What the exercise asks :: Return exactly the lines of the records below, starting at the line that contains "base_range a b" and ending at the line that contains "field = str", with both of those lines kept.

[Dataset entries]
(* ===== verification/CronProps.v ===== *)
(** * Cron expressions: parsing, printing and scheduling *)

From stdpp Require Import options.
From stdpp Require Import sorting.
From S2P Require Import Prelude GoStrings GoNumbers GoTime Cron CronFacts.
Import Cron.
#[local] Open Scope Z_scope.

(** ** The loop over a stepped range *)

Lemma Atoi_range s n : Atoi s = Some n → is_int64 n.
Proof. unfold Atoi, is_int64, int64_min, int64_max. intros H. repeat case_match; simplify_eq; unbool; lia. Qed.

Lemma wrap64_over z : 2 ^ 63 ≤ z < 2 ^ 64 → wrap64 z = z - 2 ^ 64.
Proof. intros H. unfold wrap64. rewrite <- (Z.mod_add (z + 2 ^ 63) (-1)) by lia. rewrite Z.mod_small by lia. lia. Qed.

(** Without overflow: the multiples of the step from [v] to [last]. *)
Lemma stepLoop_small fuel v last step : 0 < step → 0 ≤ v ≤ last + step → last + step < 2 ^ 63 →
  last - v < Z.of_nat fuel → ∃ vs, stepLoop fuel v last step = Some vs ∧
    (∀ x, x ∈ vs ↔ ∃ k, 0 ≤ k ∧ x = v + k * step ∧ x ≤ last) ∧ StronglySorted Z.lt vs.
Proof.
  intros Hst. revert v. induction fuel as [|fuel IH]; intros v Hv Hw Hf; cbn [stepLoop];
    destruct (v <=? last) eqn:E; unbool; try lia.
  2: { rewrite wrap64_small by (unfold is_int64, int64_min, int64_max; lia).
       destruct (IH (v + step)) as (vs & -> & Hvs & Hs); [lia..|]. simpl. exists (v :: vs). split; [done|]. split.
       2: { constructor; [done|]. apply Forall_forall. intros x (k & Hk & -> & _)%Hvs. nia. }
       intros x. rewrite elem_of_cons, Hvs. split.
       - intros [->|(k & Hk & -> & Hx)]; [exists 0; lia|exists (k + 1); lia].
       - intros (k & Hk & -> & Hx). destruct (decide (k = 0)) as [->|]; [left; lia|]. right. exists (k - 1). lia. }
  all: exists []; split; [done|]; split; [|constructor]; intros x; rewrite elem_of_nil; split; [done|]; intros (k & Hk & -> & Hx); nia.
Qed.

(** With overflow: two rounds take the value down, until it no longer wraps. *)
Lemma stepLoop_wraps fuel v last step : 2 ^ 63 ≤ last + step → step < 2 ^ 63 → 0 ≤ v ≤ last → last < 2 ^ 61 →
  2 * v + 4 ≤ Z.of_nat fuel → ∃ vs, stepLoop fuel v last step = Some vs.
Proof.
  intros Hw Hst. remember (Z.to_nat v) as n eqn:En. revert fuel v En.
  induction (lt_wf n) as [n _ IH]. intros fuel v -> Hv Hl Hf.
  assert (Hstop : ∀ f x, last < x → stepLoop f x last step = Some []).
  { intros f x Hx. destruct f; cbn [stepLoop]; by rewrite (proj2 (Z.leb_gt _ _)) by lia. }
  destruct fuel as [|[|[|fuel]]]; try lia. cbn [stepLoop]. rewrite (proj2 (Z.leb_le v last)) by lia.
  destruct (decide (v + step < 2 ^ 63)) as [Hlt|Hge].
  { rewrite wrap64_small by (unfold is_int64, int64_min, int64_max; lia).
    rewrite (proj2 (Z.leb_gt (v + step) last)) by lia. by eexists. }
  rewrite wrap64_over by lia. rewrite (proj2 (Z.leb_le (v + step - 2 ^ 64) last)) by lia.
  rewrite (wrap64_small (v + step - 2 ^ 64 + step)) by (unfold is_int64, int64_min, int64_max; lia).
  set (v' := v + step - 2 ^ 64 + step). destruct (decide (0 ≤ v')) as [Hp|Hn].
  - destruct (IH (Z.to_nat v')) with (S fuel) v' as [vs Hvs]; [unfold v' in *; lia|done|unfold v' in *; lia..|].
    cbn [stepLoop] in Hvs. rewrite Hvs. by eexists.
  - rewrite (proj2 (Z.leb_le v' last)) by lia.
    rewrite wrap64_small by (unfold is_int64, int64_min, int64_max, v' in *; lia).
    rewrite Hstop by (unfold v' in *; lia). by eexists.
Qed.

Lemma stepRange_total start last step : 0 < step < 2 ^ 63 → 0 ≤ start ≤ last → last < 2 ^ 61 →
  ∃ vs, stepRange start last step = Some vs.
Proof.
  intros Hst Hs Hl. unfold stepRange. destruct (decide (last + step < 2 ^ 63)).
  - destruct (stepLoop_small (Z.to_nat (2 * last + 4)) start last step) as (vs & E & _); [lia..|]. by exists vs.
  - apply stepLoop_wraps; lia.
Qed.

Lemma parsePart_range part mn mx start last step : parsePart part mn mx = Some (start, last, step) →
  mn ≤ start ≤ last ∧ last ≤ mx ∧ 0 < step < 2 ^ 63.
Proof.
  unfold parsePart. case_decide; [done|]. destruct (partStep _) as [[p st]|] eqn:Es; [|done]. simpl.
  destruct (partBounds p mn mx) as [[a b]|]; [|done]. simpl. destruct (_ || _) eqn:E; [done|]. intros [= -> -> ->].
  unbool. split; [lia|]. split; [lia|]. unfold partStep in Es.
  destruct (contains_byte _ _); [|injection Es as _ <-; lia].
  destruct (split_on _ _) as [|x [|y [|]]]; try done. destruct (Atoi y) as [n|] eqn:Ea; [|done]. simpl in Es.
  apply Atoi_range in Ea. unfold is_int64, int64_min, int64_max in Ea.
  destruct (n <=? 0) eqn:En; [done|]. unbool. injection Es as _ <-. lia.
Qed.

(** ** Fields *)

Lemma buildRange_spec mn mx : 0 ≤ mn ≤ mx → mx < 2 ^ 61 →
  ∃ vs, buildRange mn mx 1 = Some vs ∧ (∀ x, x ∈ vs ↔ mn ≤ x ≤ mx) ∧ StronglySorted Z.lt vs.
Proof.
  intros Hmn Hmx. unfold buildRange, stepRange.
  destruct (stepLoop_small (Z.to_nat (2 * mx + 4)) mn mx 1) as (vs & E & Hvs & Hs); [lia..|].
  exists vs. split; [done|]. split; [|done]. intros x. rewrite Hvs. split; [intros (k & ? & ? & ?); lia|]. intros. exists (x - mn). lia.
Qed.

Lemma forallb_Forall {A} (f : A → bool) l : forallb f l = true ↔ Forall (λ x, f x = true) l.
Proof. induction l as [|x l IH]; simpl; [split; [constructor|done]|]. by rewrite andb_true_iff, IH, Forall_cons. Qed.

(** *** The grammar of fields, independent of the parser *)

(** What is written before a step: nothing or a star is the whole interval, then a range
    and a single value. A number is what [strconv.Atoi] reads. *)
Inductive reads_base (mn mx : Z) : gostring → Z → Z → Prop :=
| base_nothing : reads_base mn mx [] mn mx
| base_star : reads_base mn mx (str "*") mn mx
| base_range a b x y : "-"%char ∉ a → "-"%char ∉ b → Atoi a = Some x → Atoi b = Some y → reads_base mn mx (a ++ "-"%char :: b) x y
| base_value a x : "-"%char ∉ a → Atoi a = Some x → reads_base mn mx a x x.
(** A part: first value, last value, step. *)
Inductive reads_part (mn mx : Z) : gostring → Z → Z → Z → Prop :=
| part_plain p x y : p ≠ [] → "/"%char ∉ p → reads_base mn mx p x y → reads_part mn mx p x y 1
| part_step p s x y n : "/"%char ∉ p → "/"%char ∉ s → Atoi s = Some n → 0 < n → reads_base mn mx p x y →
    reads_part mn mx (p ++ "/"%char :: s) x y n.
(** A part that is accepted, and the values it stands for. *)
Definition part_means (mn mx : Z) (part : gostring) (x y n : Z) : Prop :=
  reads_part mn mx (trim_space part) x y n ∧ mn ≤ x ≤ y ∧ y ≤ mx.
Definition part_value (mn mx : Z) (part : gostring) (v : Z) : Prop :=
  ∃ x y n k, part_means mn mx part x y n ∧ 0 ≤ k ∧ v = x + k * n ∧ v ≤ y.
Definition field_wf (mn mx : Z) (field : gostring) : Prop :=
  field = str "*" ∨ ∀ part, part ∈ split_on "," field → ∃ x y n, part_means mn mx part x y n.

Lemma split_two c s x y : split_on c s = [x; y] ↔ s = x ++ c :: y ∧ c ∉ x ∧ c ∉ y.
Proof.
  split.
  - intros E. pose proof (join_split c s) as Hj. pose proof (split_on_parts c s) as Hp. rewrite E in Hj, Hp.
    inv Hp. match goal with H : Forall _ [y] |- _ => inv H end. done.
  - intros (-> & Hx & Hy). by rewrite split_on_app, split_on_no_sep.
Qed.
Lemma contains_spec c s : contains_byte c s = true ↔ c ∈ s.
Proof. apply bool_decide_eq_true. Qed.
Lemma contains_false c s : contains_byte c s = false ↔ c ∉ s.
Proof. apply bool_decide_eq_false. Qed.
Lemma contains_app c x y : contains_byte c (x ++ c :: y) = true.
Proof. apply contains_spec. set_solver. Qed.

Result of this task ::
| base_range a b x y : "-"%char ∉ a → "-"%char ∉ b → Atoi a = Some x → Atoi b = Some y → reads_base mn mx (a ++ "-"%char :: b) x y
| base_value a x : "-"%char ∉ a → Atoi a = Some x → reads_base mn mx a x x.
(** A part: first value, last value, step. *)
Inductive reads_part (mn mx : Z) : gostring → Z → Z → Z → Prop :=
| part_plain p x y : p ≠ [] → "/"%char ∉ p → reads_base mn mx p x y → reads_part mn mx p x y 1
| part_step p s x y n : "/"%char ∉ p → "/"%char ∉ s → Atoi s = Some n → 0 < n → reads_base mn mx p x y →
    reads_part mn mx (p ++ "/"%char :: s) x y n.
(** A part that is accepted, and the values it stands for. *)
Definition part_means (mn mx : Z) (part : gostring) (x y n : Z) : Prop :=
  reads_part mn mx (trim_space part) x y n ∧ mn ≤ x ≤ y ∧ y ≤ mx.
Definition part_value (mn mx : Z) (part : gostring) (v : Z) : Prop :=
  ∃ x y n k, part_means mn mx part x y n ∧ 0 ≤ k ∧ v = x + k * n ∧ v ≤ y.
Definition field_wf (mn mx : Z) (field : gostring) : Prop :=
  field = str "*" ∨ ∀ part, part ∈ split_on "," field → ∃ x y n, part_means mn mx part x y n.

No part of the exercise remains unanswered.